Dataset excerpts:

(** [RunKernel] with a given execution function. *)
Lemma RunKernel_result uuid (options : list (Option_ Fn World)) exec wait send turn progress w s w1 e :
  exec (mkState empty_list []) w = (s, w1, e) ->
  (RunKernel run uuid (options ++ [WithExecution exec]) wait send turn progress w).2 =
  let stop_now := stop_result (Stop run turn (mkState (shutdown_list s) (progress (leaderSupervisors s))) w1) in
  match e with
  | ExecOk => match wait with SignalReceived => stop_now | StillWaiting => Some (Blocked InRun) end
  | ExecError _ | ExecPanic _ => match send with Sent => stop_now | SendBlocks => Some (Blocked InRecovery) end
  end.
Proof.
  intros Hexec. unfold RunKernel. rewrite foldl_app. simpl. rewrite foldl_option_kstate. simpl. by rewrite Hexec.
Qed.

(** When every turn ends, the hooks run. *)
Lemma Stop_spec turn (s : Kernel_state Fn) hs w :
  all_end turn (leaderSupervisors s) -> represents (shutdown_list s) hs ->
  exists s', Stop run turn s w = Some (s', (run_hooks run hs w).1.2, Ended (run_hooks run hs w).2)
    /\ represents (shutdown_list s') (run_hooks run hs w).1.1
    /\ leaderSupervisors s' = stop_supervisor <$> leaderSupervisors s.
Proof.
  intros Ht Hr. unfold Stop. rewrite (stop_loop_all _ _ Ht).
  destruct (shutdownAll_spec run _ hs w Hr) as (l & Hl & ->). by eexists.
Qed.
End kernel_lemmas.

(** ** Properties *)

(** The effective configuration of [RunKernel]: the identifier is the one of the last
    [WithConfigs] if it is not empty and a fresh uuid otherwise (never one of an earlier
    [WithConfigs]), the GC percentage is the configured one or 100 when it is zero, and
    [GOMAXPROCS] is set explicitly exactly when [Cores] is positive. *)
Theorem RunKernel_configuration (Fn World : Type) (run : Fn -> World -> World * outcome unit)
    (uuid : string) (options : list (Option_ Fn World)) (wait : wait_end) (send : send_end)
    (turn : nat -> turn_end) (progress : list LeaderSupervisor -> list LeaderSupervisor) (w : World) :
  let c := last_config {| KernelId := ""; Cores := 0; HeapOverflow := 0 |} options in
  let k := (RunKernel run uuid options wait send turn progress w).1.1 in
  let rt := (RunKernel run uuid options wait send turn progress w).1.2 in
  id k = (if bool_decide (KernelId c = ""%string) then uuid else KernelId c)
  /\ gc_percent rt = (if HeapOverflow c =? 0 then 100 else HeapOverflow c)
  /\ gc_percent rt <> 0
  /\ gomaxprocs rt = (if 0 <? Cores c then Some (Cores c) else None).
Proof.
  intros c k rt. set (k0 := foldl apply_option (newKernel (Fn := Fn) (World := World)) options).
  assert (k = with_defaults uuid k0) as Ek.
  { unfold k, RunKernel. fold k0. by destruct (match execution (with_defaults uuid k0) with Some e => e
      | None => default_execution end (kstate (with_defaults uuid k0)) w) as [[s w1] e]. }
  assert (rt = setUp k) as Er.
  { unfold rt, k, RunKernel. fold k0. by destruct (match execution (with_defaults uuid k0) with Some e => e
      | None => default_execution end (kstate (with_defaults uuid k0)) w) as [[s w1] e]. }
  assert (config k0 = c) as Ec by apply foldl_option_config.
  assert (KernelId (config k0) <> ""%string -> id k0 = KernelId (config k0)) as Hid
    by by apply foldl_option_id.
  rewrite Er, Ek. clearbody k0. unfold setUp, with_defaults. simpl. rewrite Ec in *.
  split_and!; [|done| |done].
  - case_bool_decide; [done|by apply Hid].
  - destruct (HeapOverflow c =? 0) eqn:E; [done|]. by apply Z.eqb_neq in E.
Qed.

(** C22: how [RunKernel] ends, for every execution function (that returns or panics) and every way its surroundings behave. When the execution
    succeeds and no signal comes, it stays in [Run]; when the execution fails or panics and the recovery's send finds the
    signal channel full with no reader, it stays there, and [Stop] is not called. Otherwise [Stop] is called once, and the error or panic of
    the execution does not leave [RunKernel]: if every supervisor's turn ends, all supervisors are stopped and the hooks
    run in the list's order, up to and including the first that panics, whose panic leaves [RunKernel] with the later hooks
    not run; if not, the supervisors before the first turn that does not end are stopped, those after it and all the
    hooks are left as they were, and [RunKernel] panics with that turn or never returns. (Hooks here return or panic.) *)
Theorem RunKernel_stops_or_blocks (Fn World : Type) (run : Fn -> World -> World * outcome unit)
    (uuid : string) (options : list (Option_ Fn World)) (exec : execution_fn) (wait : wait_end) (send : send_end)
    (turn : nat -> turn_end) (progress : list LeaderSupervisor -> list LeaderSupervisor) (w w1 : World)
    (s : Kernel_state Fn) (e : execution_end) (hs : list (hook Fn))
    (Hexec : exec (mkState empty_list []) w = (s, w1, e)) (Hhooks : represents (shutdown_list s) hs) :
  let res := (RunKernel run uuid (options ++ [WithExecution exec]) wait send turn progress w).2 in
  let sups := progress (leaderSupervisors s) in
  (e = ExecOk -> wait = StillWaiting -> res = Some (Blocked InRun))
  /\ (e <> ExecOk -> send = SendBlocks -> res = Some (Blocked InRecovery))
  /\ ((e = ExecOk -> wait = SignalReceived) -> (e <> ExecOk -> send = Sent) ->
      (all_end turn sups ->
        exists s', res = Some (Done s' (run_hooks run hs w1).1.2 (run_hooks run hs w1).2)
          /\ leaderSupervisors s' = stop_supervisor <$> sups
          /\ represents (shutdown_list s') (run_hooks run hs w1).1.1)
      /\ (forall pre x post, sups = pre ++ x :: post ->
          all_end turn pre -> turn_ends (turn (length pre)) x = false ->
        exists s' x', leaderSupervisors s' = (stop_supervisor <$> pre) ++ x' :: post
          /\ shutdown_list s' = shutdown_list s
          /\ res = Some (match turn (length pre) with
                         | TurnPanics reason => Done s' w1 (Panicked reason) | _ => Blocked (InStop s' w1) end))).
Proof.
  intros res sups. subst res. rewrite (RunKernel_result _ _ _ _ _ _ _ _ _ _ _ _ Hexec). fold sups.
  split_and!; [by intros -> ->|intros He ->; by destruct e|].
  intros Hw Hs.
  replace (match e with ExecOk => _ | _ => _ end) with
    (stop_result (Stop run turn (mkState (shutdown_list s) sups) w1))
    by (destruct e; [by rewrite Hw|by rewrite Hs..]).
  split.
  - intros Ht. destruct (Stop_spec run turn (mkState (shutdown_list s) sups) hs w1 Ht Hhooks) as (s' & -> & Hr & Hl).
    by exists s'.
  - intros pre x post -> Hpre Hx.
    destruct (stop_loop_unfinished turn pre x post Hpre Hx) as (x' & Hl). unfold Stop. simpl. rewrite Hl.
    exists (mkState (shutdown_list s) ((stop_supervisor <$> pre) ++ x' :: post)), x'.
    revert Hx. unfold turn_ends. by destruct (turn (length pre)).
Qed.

[What the task asks]:
Give back, unchanged, the line containing "revert Hx. unfold" and each line that comes after it in the entries above, ending with the last.

[Expected output]:
    revert Hx. unfold turn_ends. by destruct (turn (length pre)).
Qed.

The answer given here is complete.